Department of Biological Sciences, Ohio University, Athens, OH, 45701, USA. [Email]


Disruption of neuronal function is likely to influence limits to thermal tolerance. We hypothesized that with acute warming the structure and function of neuronal membranes in the Antarctic notothenioid fish Chaenocephalus aceratus are more vulnerable to perturbation than membranes in the more thermotolerant notothenioid Notothenia coriiceps. Fluidity was quantified in synaptic membranes, mitochondrial membranes, and myelin from brains of both species of Antarctic fishes. Polar lipid compositions and cholesterol contents were analyzed in myelin; cholesterol was measured in synaptic membranes. Thermal profiles were determined for activities of two membrane-associated proteins, acetylcholinesterase (AChE) and Na+/K+-ATPase (NKA), from brains of animals maintained at ambient temperature or exposed to their critical thermal maxima (CTMAX). Synaptic membranes of C. aceratus were consistently more fluid than those of N. coriiceps (P < 0.0001). Although the fluidities of both myelin and mitochondrial membranes were similar among species, sensitivity of myelin fluidity to in vitro warming was greater in N. coriiceps than in C. aceratus (P < 0.001), which can be explained by lower cholesterol contents in myelin of N. coriiceps (P < 0.05).
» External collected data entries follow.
(** X21: how the host's zone enters, on a host whose zone is a fixed
    offset of [tz] minutes east of UTC (a zone without daylight-saving
    transitions).  For a stamp in the date-time format, the minutes of the
    day of lines 53-54 are the hour and minute as typed, whatever [tz],
    while the Julian Day of lines 56-75 is the formula on the fields as
    typed less the host's offset, [tz / 1440] days: the two agree on the
    instant only when [tz] is 0. *)
Theorem host_zone_shifts_julianDay
  (tz t : Z) (s : string) (f : Fields) (off : R) :
  parseDateTime s = Some f ->
  newDate tz s = Some t ->
  (f_hour f < 24)%Z ->
  totalMinutesOf tz (newDate tz s)
  = Fin (IZR (f_hour f) * 60 + IZR (f_minute f) + IZR (f_second f) / 60) /\
  julianDayWithTimeOf (newDate tz s) (Fin off)
  = Fin (IZR (julianDayNumberZ (f_year f) (f_month f) (f_day f))
         + (IZR (f_hour f) - off + IZR (f_minute f) / 60) / 24 - 0.5
         - IZR tz / 1440).
Proof.
  intros Ep Et Hh.
  split; [apply (@totalMinutesOf_host_independent tz t s f Ep Et Hh) |].
  destruct (@parseDateTime_bounds s f Ep) as (_ & _ & [Hs0 Hs1]).
  pose proof (@parseDateTime_month s f Ep) as Hm.
  rewrite Et, julianDayWithTimeOf_closed.
  rewrite (@newDate_host_zone tz s f Ep) in Et; unfold TimeClip in Et.
  destruct (Z.abs (localTimeValue f - tz * msPerMinute) <=? 8640000000000000)%Z;
    [injection Et as Et | discriminate].
  rewrite julianDayNumberZ_daysFromCivil by exact Hm.
  assert (Emin : (t / msPerMinute
                  = 1440 * daysFromCivil (f_year f) (f_month f) (f_day f)
                    + 60 * f_hour f + f_minute f - tz)%Z).
  { rewrite <- Et; unfold localTimeValue, msPerDay, msPerHour, msPerMinute.
    set (D := daysFromCivil (f_year f) (f_month f) (f_day f)).
    symmetry.
    apply (Z.div_unique _ 60000 _ (f_second f * 1000)); lia. }
  rewrite Emin; f_equal.
  rewrite !minus_IZR, !plus_IZR, !mult_IZR; lra.
Qed.
(** * Contamination checker: [contamination/check_contamination.py]

    A shallow embedding of the matching engine of the contamination checker
    (tokenizer, Jaccard scorer, entry matcher, reference loader, candidate
    stream and worker pool), followed by the properties established for it.

    Conventions of the embedding.
    - A Python [str] is a [string]; a character is read as the code point
      U+0000..U+00FF it denotes (text outside Latin-1 is outside the model).
    - A Python [set] of strings is a [gset string]; a [dict] decoded from
      JSON is a [gmap string json].
    - A Python [float] produced by [intersection / union] is kept as the exact
      quotient, a canonical rational [Qc]; binary64 rounding is monotone and
      fixes 0 and 1, so order facts against 0 and 1 carry over.
    - [print] appends to a log, an uncaught exception ends the computation:
      both are carried by the small monad [M]. *)

From Stdlib Require Import Ascii String QArith Qcanon Permutation.
From stdpp Require Import gmap strings list fin_maps fin_sets.
(** ** Revert *)

(** C5.  For a note of the caller and a persisted version [v] of that note,
    a revert to [v] followed by a revert to the version that the first
    revert created both succeed, and the second one restores the title and
    the description the note had before the first (the protection flag and
    the password are untouched throughout). *)
Theorem revert_round_trip s c noteId user old k version v env1 v' env2 :
  store_wf s →
  authenticate s c = Next user →
  notes s !! noteId = Some old → n_ownerId old = u_id user →
  versions s !! k = Some version → v_noteId version = noteId →
  parsedVersionId v = JS.num k →
  parsedVersionId v' = JS.num (nextVersionId s) →
  ∃ r1 s1 created r2 s2 new,
    post_revert s c noteId v env1 = (r1, s1) ∧ status r1 = 200 ∧
    versions s !! nextVersionId s = None ∧
    versions s1 !! nextVersionId s = Some created ∧
    post_revert s1 c noteId v' env2 = (r2, s2) ∧ status r2 = 200 ∧
    notes s2 !! noteId = Some new ∧
    n_title new = n_title old ∧ n_description new = n_description old ∧
    n_isProtected new = n_isProtected old ∧ n_password new = n_password old.
Proof.
  intros Hwf Hauth Hold Hown Hv Hn Hk Hk'.
  assert (n_id old = noteId) as Hid by by eapply wf_note_id.
  eexists _, _, (snapshot s old (now env1)), _, _, _.
  split; [apply post_revert_ok with user k; try done; rewrite Hid; by eauto|].
  split; [done|]. split; [by apply fresh_version|].
  split; [apply lookup_insert_eq|].
  split.
  { apply (post_revert_ok _ c noteId v' env2 user
             (reverted old version (now env1)) (nextVersionId s)
             (snapshot s old (now env1))); try done.
    - apply lookup_insert_eq.
    - simpl. rewrite Hid. rewrite lookup_insert_eq. by eauto.
    - apply lookup_insert_eq. }
  split; [done|]. split; [apply lookup_insert_eq|]. done.
Qed.

(** ** Protection and the stored password *)

(** A create whose body has a [password] key and a truthy [isProtected]
    gets past the validation only with a truthy password. *)
Lemma noteValidation_POST_password req :
  (noteValidation POST req).2 = [] → password req ≠ JS.undefined →
  JS.truthy (isProtected req) = true → JS.truthy (password req) = true.
Proof.
  unfold noteValidation. cbn [snd]. intros E Hpw Hip.
  repeat (apply app_eq_nil in E as [_ E]).
  rewrite Hip in E.
  destruct (password req) as [| |b|n|p]; simpl in *;
    [done|done|by destruct b|by destruct (n =? 0)|by destruct (String.eqb p "")].
Qed.

Lemma Boolean_arg_js_or v :
  Prisma.Boolean_arg (js_or v (JS.bool false)) = Some true → v = JS.bool true.
Proof.
  unfold js_or. destruct (JS.truthy v) eqn:E; [|done].
  destruct v as [| |[]| |]; done.
Qed.

Lemma new_password_is_Some req env old :
  JS.truthy (password req) = true → (∃ p, password req = JS.str p) →
  is_Some (new_password req env old).
Proof.
  intros Tpw [p Ep]. unfold new_password. rewrite Ep in *. simpl in Tpw.
  apply negb_true_iff in Tpw. rewrite Tpw. by eauto.
Qed.

Lemma new_password_falsy req env old :
  JS.truthy (password req) = false → new_password req env old = n_password old.
Proof.
  intros Tpw. unfold new_password. destruct (password req) as [| | | |p]; try done.
  simpl in Tpw. apply negb_false_iff in Tpw. by rewrite Tpw.
Qed.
Activities of both enzymes, AChE and NKA, declined upon CTMAX exposure in C. aceratus, but not in N. coriiceps. We suggest that hyper-fluidization of synaptic membranes with warming in C. aceratus may explain the greater stenothermy in this species, and that thermal limits in notothenioids are more likely to be influenced by perturbations in synaptic membranes than in other membranes of the nervous system.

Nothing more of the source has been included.